Running on Empty No More: Transform Your Relationships With Your Partner, Your Parents and Your Children, this sounds like an amazing book for something that so many of us with Fibromyalgia have been dealing with.

Knowing your partners and your love language is a very important tool. Take the time to read this today. Knowing what is the best way to communicate my love to my husband has been a great tool in him always knowing how I feel about him. The 5 Love Languages: The Secret to Love that Lasts.

Why we need each other

With something like Fibromyalgia we must never stop educating ourselves. There are not many people who what it is we actually have. We now have a name when for so long many patients did not have a correct diagnosis. My Grandmother was told her Fibromyalgia was different things over the years. The medical community did not have a name for Fibromyalgia. And yet still today many in the medical profession do not understand it. That is why it is important for us with Fibromyalgia to never stop talking to each other. Learning from one another is our most powerful tool.
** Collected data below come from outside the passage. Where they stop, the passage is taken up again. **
(* ===== verification/Shipped.v ===== *)
(** * The tracer with the tables it ships

    [shipped w] is the world [w] with the tables of Sysent.v, the error names of
    Errnoent.v and the decoders of Decoders.v: what the parameters of Syscall.v
    stand for in the x86_64 build. *)

From S2P Require Import Prelude Timeval Xlat Quote Tracee Decode Io Args Time File Ioctl Ioctlent Decoders Options Signal Status Qual Mmap Count Report Sysent Errnoent Tcb Regs Log Table Pathtrace Syscall Frame Line Stops.
Local Open Scope string_scope.
Local Open Scope list_scope.
Local Open Scope Z_scope.

Section shipped.
Context (localtime : Z -> option tm) (malloc_ok vla_ok : Z -> bool) (ifname : Z -> option string).

Definition shipped_decoder (f : string) (K : Kernel) : D Z :=
  default abort (@decoder_named K localtime malloc_ok (fun _ => errnoent0) ifname vla_ok ioctlent0 f).

Definition shipped (w : world) : world :=
  mk_world Sysent.sysent_vec (quals_of w) (fun _ => errnoent0) (strerror w) (hms w)
    (paths_selected w) (show_paths w) (kern w) (fd_target w) shipped_decoder (unwind w)
    (loop_fuel w) (indeterminate w) (indeterminate_map w) (qsort w).
End shipped.

(** The functions that the contract of the plain decoders leaves out; sys_exit
    is in Syscall.v. *)
Definition special_names : list string :=
  ["sys_exit"; "sys_write"; "sys_writev"; "sys_pwrite"; "sys_pwritev"; "sys_mmap"; "sys_munmap";
   "sys_mprotect"; "sys_getdents"; "sys_getdents64"; "sys_oldselect"; "sys_select"; "sys_pselect6";
   "sys_getuid"; "sys_setfsuid"; "sys_shmat"; "sys_uname"; "sys_execve"; "sys_bind"; "sys_connect";
   "sys_accept"; "sys_accept4"; "sys_getsockname"; "sys_getpeername"; "sys_sendto"; "sys_recvfrom";
   "sys_sendmsg"; "sys_sendmmsg"; "sys_recvmsg"; "sys_recvmmsg"; "sys_ioctl"; "sys_query_module"].

(** ** The tables name decoders that exist *)

Section tables.
Context `{K : Kernel} (localtime : Z -> option tm) (malloc_ok : Z -> bool).

Abbreviation plain := (plain_decoders localtime malloc_ok (fun _ => errnoent0)).

Definition names_decoder (ent : struct_sysent) : bool :=
  existsb (String.eqb (sys_func ent)) (["printargs"; "printargs_lu"; "printargs_ld"] ++ special_names) ||
  existsb (String.eqb (sys_func ent)) (fst <$> plain).

Definition row_ok (ent : struct_sysent) : bool :=
  (0 <=? nargs ent) && (nargs ent <=? MAX_ARGS) &&
  (String.eqb (sys_func ent) "" || names_decoder ent).

Lemma tables_ok : forallb (forallb row_ok) Sysent.sysent_vec = true.
Proof. vm_compute. reflexivity. Qed.

(** A name of the table of plain decoders is found there. *)
Lemma decoder_named_plain errnoent ifname vla_ok tbl f :
  f ∈ fst <$> plain_decoders localtime malloc_ok errnoent ->
  exists c, decoder_named localtime malloc_ok errnoent ifname vla_ok tbl f = Some c /\
            In (f, c) (plain_decoders localtime malloc_ok errnoent).
Proof.
  intros Hf. unfold decoder_named. generalize (special_decoders malloc_ok ifname vla_ok tbl) as sp.
  revert Hf. generalize (plain_decoders localtime malloc_ok errnoent) as l.
  induction l as [|[g c] l IH]; intros Hf sp; [by apply elem_of_nil in Hf|].
  cbn [app List.find fst]. destruct (String.eqb_spec g f) as [->|Hne].
  - exists c. split; [done|by left].
  - rewrite fmap_cons in Hf. apply elem_of_cons in Hf as [Hf|Hf]; [by simpl in Hf|].
    destruct (IH Hf sp) as (c' & Hc & Hin). exists c'. split; [done|by right].
Qed.

Lemma found_named (l : list (string * D Z)) f :
  f ∈ fst <$> l -> is_Some (snd <$> List.find (fun d => String.eqb d.1 f) l).
Proof.
  intros Hf. destruct (List.find _ l) as [d|] eqn:E; [by eexists|].
  apply list_elem_of_fmap in Hf as ([g c] & -> & Hin). apply list_elem_of_In in Hin.
  pose proof (List.find_none _ _ E _ Hin) as H. cbn in H. by rewrite String.eqb_refl in H.
Qed.

(** The special functions are found, but for sys_exit. *)
Lemma special_found ifname vla_ok tbl :
  forallb (fun f => existsb (String.eqb f) (fst <$> special_decoders malloc_ok ifname vla_ok tbl))
    (tail special_names) = true.
Proof. vm_compute. reflexivity. Qed.

(** The functions that call_decoder and call_sys_func know by themselves. *)
Definition builtin_names : list string := ["printargs"; "printargs_lu"; "printargs_ld"; "sys_exit"].

Lemma names_decoder_found errnoent ifname vla_ok tbl ent :
  fst <$> plain_decoders localtime malloc_ok errnoent = fst <$> plain ->
  names_decoder ent = true -> sys_func ent ∉ builtin_names ->
  is_Some (decoder_named localtime malloc_ok errnoent ifname vla_ok tbl (sys_func ent)).
Proof.
  intros Hpl Hn Hb. apply found_named. rewrite fmap_app, elem_of_app, Hpl.
  unfold names_decoder in Hn. apply orb_true_iff in Hn as [Hn|Hn];
    apply existsb_exists in Hn as (f & Hf & <-%String.eqb_eq); [|left; by apply list_elem_of_In].
  right. apply in_app_or in Hf as [Hf|Hf].
  - destruct Hb. apply list_elem_of_In. cbn in Hf |- *. tauto.
  - destruct Hf as [Hf|Hf]; [destruct Hb; rewrite <- Hf; by repeat constructor|].
    pose proof (special_found ifname vla_ok tbl) as H. rewrite forallb_forall in H. specialize (H _ Hf).
    apply existsb_exists in H as (g & Hg & ->%String.eqb_eq). by apply list_elem_of_In.
Qed.
End tables.

Lemma shipped_row w localtime malloc_ok vla_ok ifname pers n ent :
  scno_valid (shipped localtime malloc_ok vla_ok ifname w) pers n = Some ent ->
  (forall K : Kernel, @row_ok K localtime malloc_ok ent = true) /\ sys_func ent <> "".
Proof.
  unfold scno_valid, sysent. simpl. destruct (0 <=? u64 n); [|done].
  destruct (default [] (Sysent.sysent_vec !! pers) !! Z.to_nat (u64 n)) as [e|] eqn:He; [|done].
  destruct (String.eqb_spec (sys_func e) "") as [|Hne]; [done|]. intros [= <-]. split; [|done]. intros K.
  pose proof (@tables_ok K localtime malloc_ok) as H.
  destruct (Sysent.sysent_vec !! pers) as [tbl|] eqn:Ht; [|done]. simpl in He.
  apply list_elem_of_lookup_2, list_elem_of_In in Ht. rewrite forallb_forall in H. specialize (H _ Ht).
  rewrite forallb_forall in H. apply H. apply list_elem_of_In. by eapply list_elem_of_lookup_2.
Qed.

Lemma Decodes_printargs_fmt f n e : Decodes e (printargs_fmt f n) rval_format_ok.
Proof. unfold printargs_fmt. decodes. Qed.

(** ** The text of an error names its number *)

(** The text up to the first space. *)
Fixpoint word (s : string) : string :=
  match s with
  | EmptyString => ""
  | String c s => if Ascii.eqb c " " then "" else String c (word s)
  end.

Fixpoint index_of (f : string) (l : list string) (i : Z) : option Z :=
  match l with
  | [] => None
  | x :: l => if String.eqb x f then Some i else index_of f l (i + 1)
  end.

(** The number of a name: a reader's view of the log. *)
Definition errno_of_name (name : string) : option Z :=
  match strip "ERRNO_" name with
  | Some d => Some (scan_dec 0 d).1
  | None => index_of name errnoent0 0
  end.

(** The number in the text of a failed call. *)
Definition read_error (s : string) : option Z :=
  match strip "= -1 " s with
  | Some s => errno_of_name (word s)
  | None => match strip "= ? " s with Some s => errno_of_name (word s) | None => None end
  end.

Lemma word_app s t : word s = s -> word (s +:+ " " +:+ t) = s.
Proof.
  induction s as [|c s IH]; intros H; [done|]. rewrite app_String. simpl in *.
  destruct (Ascii.eqb c " ") eqn:E; [done|]. f_equal. apply IH. by injection H.
Qed.

(** Every name is a word and is read back as its index. *)
Definition name_ok (i : nat) (name : string) : bool :=
  String.eqb (word name) name && bool_decide (errno_of_name name = Some (Z.of_nat i)).
Lemma errnoent0_ok : forallb (fun p => name_ok p.1 p.2) (imap pair errnoent0) = true.
Proof. vm_compute. reflexivity. Qed.

Lemma errno_name i name :
  errnoent0 !! i = Some name -> word name = name /\ errno_of_name name = Some (Z.of_nat i).
Proof.
  intros Hi. pose proof errnoent0_ok as H. rewrite forallb_forall in H.
  assert (Hin : (i, name) ∈ imap pair errnoent0).
  { apply list_elem_of_lookup. exists i. by rewrite list_lookup_imap, Hi. }
  apply list_elem_of_In, H, andb_true_iff in Hin as [Hw%String.eqb_eq Hn%bool_decide_eq_true]. done.
Qed.

Lemma read_error_plain name rest : word name = name ->
  read_error ("= -1 " +:+ name +:+ " " +:+ rest) = errno_of_name name.
Proof. intros Hw. unfold read_error. rewrite strip_app. by rewrite word_app. Qed.

Lemma word_digits ds : Forall (fun d => 0 <= d < 10) ds -> word (text_of_digits ds) = text_of_digits ds.
Proof.
  induction ds as [|d ds IH] using rev_ind; intros Hds; [done|].
  apply Forall_app in Hds as [Hds Hd]. inversion Hd as [|? ? Hd0 _]; subst.
  rewrite text_of_digits_snoc. cbn [word]. destruct (Ascii.eqb_spec (digit_char d) " ") as [E|_].
  - destruct (dec_digit_char d Hd0) as [H _]. by rewrite E in H.
  - f_equal. by apply IH.
Qed.
Lemma word_fmt_u n : 0 <= n -> word (fmt_u n) = fmt_u n.
Proof. intros. by apply word_digits, digits_range. Qed.

Lemma errno_of_name_filler n : 0 <= n -> errno_of_name ("ERRNO_" +:+ fmt_u n) = Some n.
Proof.
  intros Hn. unfold errno_of_name. rewrite strip_app, <- (sapp_nil_r (fmt_u n)).
  by rewrite scan_dec_fmt_u.
Qed.

(** ** Properties *)

(** C14: the tables that are shipped are complete: in each personality every
    number of a call has at most MAX_ARGS arguments and a function that exists:
    one of the four that trace_syscall knows by itself, or a decoder of the
    shipped collection, which is then what is called.  Unless that function is
    one of the special ones, the call is decoded to the end, on entry and on
    exit, whatever the arguments, the tracee's memory and the kernel's answers,
    with a result format that trace_syscall_exiting knows and no other effect
    than text in the log. *)
Theorem shipped_calls_return `{K : Kernel} localtime malloc_ok vla_ok ifname w pers n ent t e s :
  env_ok e -> (forall n, malloc_ok n = true -> n < 2 ^ 48) ->
  scno_valid (shipped localtime malloc_ok vla_ok ifname w) pers n = Some ent -> s_ent t = Some ent ->
  0 <= nargs ent <= MAX_ARGS /\
  (sys_func ent ∉ builtin_names -> exists c,
    decoder_named localtime malloc_ok (fun _ => errnoent0) ifname vla_ok ioctlent0 (sys_func ent) = Some c /\
    call_sys_func (shipped localtime malloc_ok vla_ok ifname w) t K = c) /\
  (sys_func ent ∉ special_names -> exists r s',
    call_sys_func (shipped localtime malloc_ok vla_ok ifname w) t K e s = Some (r, s') /\
    rval_format_ok r /\ only_prints s s').
Proof.
  intros Hok Hm Hv Ht. destruct (shipped_row _ _ _ _ _ _ _ _ Hv) as [Hrow Hne]. specialize (Hrow K).
  unfold row_ok in Hrow. rewrite (proj2 (String.eqb_neq _ _) Hne), !andb_true_iff, orb_false_l in Hrow.
  destruct Hrow as [[H0 H6] Hn]. split; [lia|]. split.
  { intros Hb. destruct (names_decoder_found localtime malloc_ok (fun _ => errnoent0) ifname vla_ok ioctlent0
                           ent eq_refl Hn Hb) as [c Hc].
    exists c. split; [done|]. unfold call_sys_func, fn_is, ent_func, Syscall.ent. rewrite Ht. cbn [default id].
    assert (forall f, f ∈ builtin_names -> (sys_func ent =? f)%string = false) as Hf.
    { intros f Hf. apply String.eqb_neq. by intros <-. }
    rewrite !Hf by (by repeat constructor).
    cbn [shipped sys_call]. unfold shipped_decoder. by rewrite Hc. }
  intros Hsp. revert s.
  unfold call_sys_func, fn_is, ent_func, Syscall.ent, printargs, printargs_lu, printargs_ld. rewrite Ht. cbn [default id].
  destruct (String.eqb_spec (sys_func ent) "printargs"); [apply Decodes_printargs_fmt|].
  destruct (String.eqb_spec (sys_func ent) "printargs_lu"); [apply Decodes_printargs_fmt|].
  destruct (String.eqb_spec (sys_func ent) "printargs_ld"); [apply Decodes_printargs_fmt|].
  assert (Hf : sys_func ent ∈ fst <$> plain_decoders localtime malloc_ok (fun _ => errnoent0)).
  { unfold names_decoder in Hn. apply orb_true_iff in Hn as [Hn|Hn];
      apply existsb_exists in Hn as (f & Hf & <-%String.eqb_eq); [|by apply list_elem_of_In].
    apply list_elem_of_In, elem_of_app in Hf as [Hf|Hf]; [|done].
    repeat (apply elem_of_cons in Hf as [Hf|Hf]; [done|]). by apply elem_of_nil in Hf. }
  destruct (decoder_named_plain localtime malloc_ok (fun _ => errnoent0) ifname vla_ok ioctlent0 _ Hf)
    as (c & Hc & Hin). unfold shipped, shipped_decoder, sys_call. rewrite Hc. simpl default.
  pose proof (plain_decoders_ok localtime malloc_ok (fun _ => errnoent0) e Hok Hm) as Hall.
  rewrite List.Forall_forall in Hall. apply (Hall _ Hin).
Qed.

(** C19: with the shipped tables, the line of a failed call names its error
    without loss: the number of the error, the kernel's restart codes and
    numbers beyond the table included, can be read back from the text. *)
Theorem error_text_lossless localtime malloc_ok vla_ok ifname w pers u_error :
  0 <= u_error ->
  read_error (error_text (shipped localtime malloc_ok vla_ok ifname w) pers u_error) = Some u_error.
Proof.
  intros H0. unfold error_text.
  destruct (Z.eqb_spec u_error ERESTARTSYS) as [->|_]; [vm_compute; reflexivity|].
  destruct (Z.eqb_spec u_error ERESTARTNOINTR) as [->|_]; [vm_compute; reflexivity|].
  destruct (Z.eqb_spec u_error ERESTARTNOHAND) as [->|_]; [vm_compute; reflexivity|].
  destruct (Z.eqb_spec u_error ERESTART_RESTARTBLOCK) as [->|_]; [vm_compute; reflexivity|].
  destruct (Z.ltb_spec u_error 0) as [|_]; [lia|].
  unfold nerrnos. cbn [errnoent shipped]. destruct (Z.ltb_spec u_error (Z.of_nat (length errnoent0))) as [Hlt|Hge].
  - destruct (lookup_lt_is_Some_2 errnoent0 (Z.to_nat u_error) ltac:(lia)) as [name Hname].
    rewrite Hname. cbn [default id]. destruct (errno_name _ _ Hname) as [Hw Hn].
    change (" (" +:+ _) with (" " +:+ ("(" +:+ strerror w u_error +:+ ")")).
    rewrite read_error_plain by done. rewrite Hn. f_equal. lia.
  - change ("= -1 ERRNO_" +:+ ?x) with ("= -1 " +:+ ("ERRNO_" +:+ x)).
    replace (fmt_d u_error) with (fmt_u u_error) by (unfold fmt_d; by rewrite (proj2 (Z.ltb_ge _ _) H0)).
    change (" (" +:+ _) with (" " +:+ ("(" +:+ strerror w u_error +:+ ")")).
    rewrite <- (sapp_assoc "ERRNO_"), read_error_plain; [by apply errno_of_name_filler|].
    change (word ("ERRNO_" +:+ fmt_u u_error)) with ("ERRNO_" +:+ word (fmt_u u_error)).
    by rewrite word_fmt_u.
Qed.

(** The i386 and x32 tables have entries without a name, which syscall_cmp hands
    to strcmp. *)
Lemma sort_by_name_crashes q lt mal vla ifn w v p : (p < 3)%nat ->
  is_Some (sorted_count q (default [] (sysent_vec (shipped lt mal vla ifn w) !! p)) v SortName)
  <-> p = 0%nat.
Proof.
  intros Hp. unfold sorted_count. destruct p as [|[|[|p]]]; [| | |lia].
  all: lazymatch goal with |- context [forallb ?f ?l] => let b := eval vm_compute in (forallb f l) in change (forallb f l) with b end.
  - split; [done|]. intros _. by eexists.
  - split; [by intros [? [=]]|done].
  - split; [by intros [? [=]]|done].
Qed.

(** close, number 3 of the 64-bit personality *)
Definition close_ent : struct_sysent := row 1 TD "sys_close" "close".
Definition close_tcb : tcb := set_scno 3 0 (Some close_ent) (demo_tcb 11 0).
Definition small_world : world :=
  shipped (fun _ => None) (fun n => n <? 1000) (fun _ => true) (fun _ => None) quiet_world.

Lemma shipped_calls_return_witness :
  0 <= 1 <= MAX_ARGS /\ exists r s',
    call_sys_func small_world close_tcb io_kernel (io_env [3; 0; 0; 0; 0; 0]) io_state = Some (r, s') /\
    rval_format_ok r /\ only_prints io_state s'.
Proof.
  destruct (@shipped_calls_return io_kernel (fun _ => None) (fun n => n <? 1000) (fun _ => true)
              (fun _ => None) quiet_world 0 3 close_ent close_tcb (io_env [3; 0; 0; 0; 0; 0]) io_state
              (io_env_ok _)) as (H1 & _ & H2).
  - intros n Hn. apply Z.ltb_lt in Hn. lia.
  - vm_compute. reflexivity.
  - reflexivity.
  - split; [exact H1|]. apply H2. intros H.
    repeat (apply elem_of_cons in H as [H|H]; [discriminate H|]). by apply elem_of_nil in H.
Defined.

(** EAGAIN *)
Lemma error_text_lossless_witness : read_error (error_text small_world 1 11) = Some 11.
Proof. apply error_text_lossless. discriminate. Defined.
Looking on the Kindle app for any personal experiences or research done by fellow Fibro patients is our most important tool. I wish doctors would see it that way too. Maybe then Fibromyalgia would no longer be such a mystery. Many of us have found out that nutrition does play a vital factor in the pain, exhaustion, and cognitive function we experience every day. Yet many doctors do not believe what patients are telling them.

Something I changed

The most I hear about nutrition from others is a diet high in plant-based food is what helps them. I chose to start my journey on the road to vegan and eventually WFPB (Whole Foods Plant Based) because of research was done by my husband and me. Once he said he would eat this way too we started our new lifestyle, gradually. Giving up certain foods like dairy was the hardest but it took me less than 6 months to do. I gave up meat first, I noticed my amount of pain was less. My cognitive function was better too.

When I took out dairy my whole life changed. My hormones became a little more balanced. My digestive system operated better. My pain, exhaustion and cognitive function all improved. I am also a more positive thinker, without trying. I smile more, without thinking about it. While I am out of the house I smile at strangers and even give compliments to those I do not know.

My next food battle is oil or salt, I have not decided yet. I will eventually reach my goal though.

Never stop trading information and seeking education about your diagnosis. You never know what will help you conquer it all.